- Work order:
The records below hold a stretch from the line with "pose proof (failed_start_takes_socket" through the line with "x_code x = 0 ∧"; return exactly those lines, ends included, and nothing more.

:: Working data

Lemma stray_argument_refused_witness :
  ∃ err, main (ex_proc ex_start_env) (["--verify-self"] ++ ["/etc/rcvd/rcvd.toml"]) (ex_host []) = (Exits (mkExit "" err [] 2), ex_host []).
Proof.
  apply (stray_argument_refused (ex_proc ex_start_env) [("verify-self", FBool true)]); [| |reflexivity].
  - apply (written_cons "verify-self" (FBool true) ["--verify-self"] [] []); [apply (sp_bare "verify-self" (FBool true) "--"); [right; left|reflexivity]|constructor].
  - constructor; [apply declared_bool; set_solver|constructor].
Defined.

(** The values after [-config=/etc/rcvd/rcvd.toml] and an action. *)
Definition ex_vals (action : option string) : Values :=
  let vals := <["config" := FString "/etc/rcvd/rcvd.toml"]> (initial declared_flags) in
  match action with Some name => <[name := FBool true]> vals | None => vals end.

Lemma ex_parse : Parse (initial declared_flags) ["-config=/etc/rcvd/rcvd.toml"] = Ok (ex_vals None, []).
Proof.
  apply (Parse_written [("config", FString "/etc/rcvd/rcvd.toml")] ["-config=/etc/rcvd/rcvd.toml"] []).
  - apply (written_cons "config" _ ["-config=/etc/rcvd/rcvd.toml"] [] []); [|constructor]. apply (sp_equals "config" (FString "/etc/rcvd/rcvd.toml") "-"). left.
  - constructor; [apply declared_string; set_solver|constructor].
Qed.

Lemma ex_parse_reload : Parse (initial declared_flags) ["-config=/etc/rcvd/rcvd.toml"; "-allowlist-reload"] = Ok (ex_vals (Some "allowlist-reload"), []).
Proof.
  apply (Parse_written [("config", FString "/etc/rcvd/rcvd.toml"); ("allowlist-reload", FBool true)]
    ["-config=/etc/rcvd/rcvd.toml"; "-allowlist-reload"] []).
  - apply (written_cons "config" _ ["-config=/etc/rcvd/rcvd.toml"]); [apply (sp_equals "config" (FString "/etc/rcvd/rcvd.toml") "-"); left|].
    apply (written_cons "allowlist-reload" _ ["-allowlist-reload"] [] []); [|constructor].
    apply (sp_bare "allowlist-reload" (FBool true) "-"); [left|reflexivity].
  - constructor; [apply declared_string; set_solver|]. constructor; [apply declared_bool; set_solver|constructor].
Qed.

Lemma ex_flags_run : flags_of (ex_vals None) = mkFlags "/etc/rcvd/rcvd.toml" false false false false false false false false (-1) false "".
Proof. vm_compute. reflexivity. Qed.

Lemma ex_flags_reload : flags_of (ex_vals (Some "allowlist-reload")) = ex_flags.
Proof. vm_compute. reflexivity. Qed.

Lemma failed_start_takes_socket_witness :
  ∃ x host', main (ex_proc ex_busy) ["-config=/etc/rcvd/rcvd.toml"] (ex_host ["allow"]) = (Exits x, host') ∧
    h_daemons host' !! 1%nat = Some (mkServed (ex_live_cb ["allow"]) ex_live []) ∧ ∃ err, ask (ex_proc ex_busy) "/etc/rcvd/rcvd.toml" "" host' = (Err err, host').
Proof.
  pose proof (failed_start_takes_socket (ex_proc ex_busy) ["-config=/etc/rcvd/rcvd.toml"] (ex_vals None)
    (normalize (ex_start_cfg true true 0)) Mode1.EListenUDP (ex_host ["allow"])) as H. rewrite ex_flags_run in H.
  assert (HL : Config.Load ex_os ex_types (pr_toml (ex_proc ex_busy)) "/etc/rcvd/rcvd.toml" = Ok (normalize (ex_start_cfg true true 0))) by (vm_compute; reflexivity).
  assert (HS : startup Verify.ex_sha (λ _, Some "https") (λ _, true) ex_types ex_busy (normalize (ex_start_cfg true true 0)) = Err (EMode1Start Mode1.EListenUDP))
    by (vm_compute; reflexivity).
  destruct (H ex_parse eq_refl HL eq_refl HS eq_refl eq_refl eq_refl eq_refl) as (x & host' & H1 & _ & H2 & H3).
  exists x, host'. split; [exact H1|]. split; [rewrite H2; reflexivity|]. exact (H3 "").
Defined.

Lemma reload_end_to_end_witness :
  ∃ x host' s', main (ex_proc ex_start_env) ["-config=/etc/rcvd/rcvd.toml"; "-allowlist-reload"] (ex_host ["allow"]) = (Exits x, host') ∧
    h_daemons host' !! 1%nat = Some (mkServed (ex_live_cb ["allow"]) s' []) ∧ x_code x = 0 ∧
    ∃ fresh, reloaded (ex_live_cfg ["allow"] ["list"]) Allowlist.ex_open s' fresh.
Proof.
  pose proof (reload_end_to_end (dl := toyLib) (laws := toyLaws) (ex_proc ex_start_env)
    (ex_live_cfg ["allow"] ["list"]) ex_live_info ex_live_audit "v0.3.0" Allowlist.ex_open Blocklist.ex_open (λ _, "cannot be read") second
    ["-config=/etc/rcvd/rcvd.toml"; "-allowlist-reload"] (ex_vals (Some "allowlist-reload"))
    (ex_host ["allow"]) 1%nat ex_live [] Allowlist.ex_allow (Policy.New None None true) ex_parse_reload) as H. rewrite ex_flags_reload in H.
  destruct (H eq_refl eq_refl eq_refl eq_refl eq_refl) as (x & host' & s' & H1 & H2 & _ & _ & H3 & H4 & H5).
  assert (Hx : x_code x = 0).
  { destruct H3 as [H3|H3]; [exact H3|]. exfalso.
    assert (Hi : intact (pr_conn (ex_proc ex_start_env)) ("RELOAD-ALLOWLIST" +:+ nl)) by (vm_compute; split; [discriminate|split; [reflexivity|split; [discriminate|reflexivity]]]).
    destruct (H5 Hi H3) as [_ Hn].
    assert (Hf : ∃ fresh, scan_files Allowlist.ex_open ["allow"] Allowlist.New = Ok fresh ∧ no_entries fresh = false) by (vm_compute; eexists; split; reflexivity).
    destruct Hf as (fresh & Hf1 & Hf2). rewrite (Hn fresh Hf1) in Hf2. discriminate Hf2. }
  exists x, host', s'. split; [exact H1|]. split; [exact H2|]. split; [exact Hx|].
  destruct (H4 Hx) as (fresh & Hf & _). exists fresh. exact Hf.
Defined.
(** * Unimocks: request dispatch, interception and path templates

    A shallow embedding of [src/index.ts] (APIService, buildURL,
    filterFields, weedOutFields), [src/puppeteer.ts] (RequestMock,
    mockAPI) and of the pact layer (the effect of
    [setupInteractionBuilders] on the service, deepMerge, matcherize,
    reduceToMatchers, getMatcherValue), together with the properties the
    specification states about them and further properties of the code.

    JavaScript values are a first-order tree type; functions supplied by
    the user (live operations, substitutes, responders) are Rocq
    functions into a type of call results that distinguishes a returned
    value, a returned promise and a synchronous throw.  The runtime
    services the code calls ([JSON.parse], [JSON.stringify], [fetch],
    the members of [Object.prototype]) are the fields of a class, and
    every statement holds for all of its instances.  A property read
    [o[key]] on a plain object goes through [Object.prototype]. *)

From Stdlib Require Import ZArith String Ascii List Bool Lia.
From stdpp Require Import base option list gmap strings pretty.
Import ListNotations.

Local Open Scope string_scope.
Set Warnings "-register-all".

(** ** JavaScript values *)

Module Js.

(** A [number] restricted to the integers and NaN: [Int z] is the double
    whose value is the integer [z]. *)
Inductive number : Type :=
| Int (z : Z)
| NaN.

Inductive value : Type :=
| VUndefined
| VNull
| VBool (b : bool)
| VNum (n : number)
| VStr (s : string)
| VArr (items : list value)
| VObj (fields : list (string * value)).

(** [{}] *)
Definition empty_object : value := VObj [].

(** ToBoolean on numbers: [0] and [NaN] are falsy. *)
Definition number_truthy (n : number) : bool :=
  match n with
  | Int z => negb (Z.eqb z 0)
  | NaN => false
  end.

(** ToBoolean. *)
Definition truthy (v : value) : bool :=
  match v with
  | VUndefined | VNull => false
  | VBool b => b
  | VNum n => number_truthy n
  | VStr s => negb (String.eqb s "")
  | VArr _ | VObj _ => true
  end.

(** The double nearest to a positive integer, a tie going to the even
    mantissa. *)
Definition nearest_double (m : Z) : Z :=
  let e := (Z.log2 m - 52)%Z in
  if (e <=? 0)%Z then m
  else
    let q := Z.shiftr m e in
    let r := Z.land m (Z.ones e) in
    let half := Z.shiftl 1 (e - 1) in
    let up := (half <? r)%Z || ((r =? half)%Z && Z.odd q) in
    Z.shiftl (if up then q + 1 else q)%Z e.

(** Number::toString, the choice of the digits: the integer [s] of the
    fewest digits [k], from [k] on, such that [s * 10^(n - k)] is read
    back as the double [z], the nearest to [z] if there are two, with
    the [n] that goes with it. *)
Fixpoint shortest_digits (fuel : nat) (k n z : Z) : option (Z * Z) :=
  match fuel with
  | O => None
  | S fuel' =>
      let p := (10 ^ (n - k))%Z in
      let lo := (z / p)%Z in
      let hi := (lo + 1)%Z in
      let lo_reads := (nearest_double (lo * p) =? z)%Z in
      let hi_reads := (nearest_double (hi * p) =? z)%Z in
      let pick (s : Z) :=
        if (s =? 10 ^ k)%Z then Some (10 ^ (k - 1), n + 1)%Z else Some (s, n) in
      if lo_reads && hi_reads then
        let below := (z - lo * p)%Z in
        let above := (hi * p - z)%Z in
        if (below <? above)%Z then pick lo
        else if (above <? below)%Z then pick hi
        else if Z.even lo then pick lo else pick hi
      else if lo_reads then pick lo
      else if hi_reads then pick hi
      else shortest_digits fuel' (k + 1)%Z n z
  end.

::::

- Exercise output:
  pose proof (failed_start_takes_socket (ex_proc ex_busy) ["-config=/etc/rcvd/rcvd.toml"] (ex_vals None)
    (normalize (ex_start_cfg true true 0)) Mode1.EListenUDP (ex_host ["allow"])) as H. rewrite ex_flags_run in H.
  assert (HL : Config.Load ex_os ex_types (pr_toml (ex_proc ex_busy)) "/etc/rcvd/rcvd.toml" = Ok (normalize (ex_start_cfg true true 0))) by (vm_compute; reflexivity).
  assert (HS : startup Verify.ex_sha (λ _, Some "https") (λ _, true) ex_types ex_busy (normalize (ex_start_cfg true true 0)) = Err (EMode1Start Mode1.EListenUDP))
    by (vm_compute; reflexivity).
  destruct (H ex_parse eq_refl HL eq_refl HS eq_refl eq_refl eq_refl eq_refl) as (x & host' & H1 & _ & H2 & H3).
  exists x, host'. split; [exact H1|]. split; [rewrite H2; reflexivity|]. exact (H3 "").
Defined.

Lemma reload_end_to_end_witness :
  ∃ x host' s', main (ex_proc ex_start_env) ["-config=/etc/rcvd/rcvd.toml"; "-allowlist-reload"] (ex_host ["allow"]) = (Exits x, host') ∧
    h_daemons host' !! 1%nat = Some (mkServed (ex_live_cb ["allow"]) s' []) ∧ x_code x = 0 ∧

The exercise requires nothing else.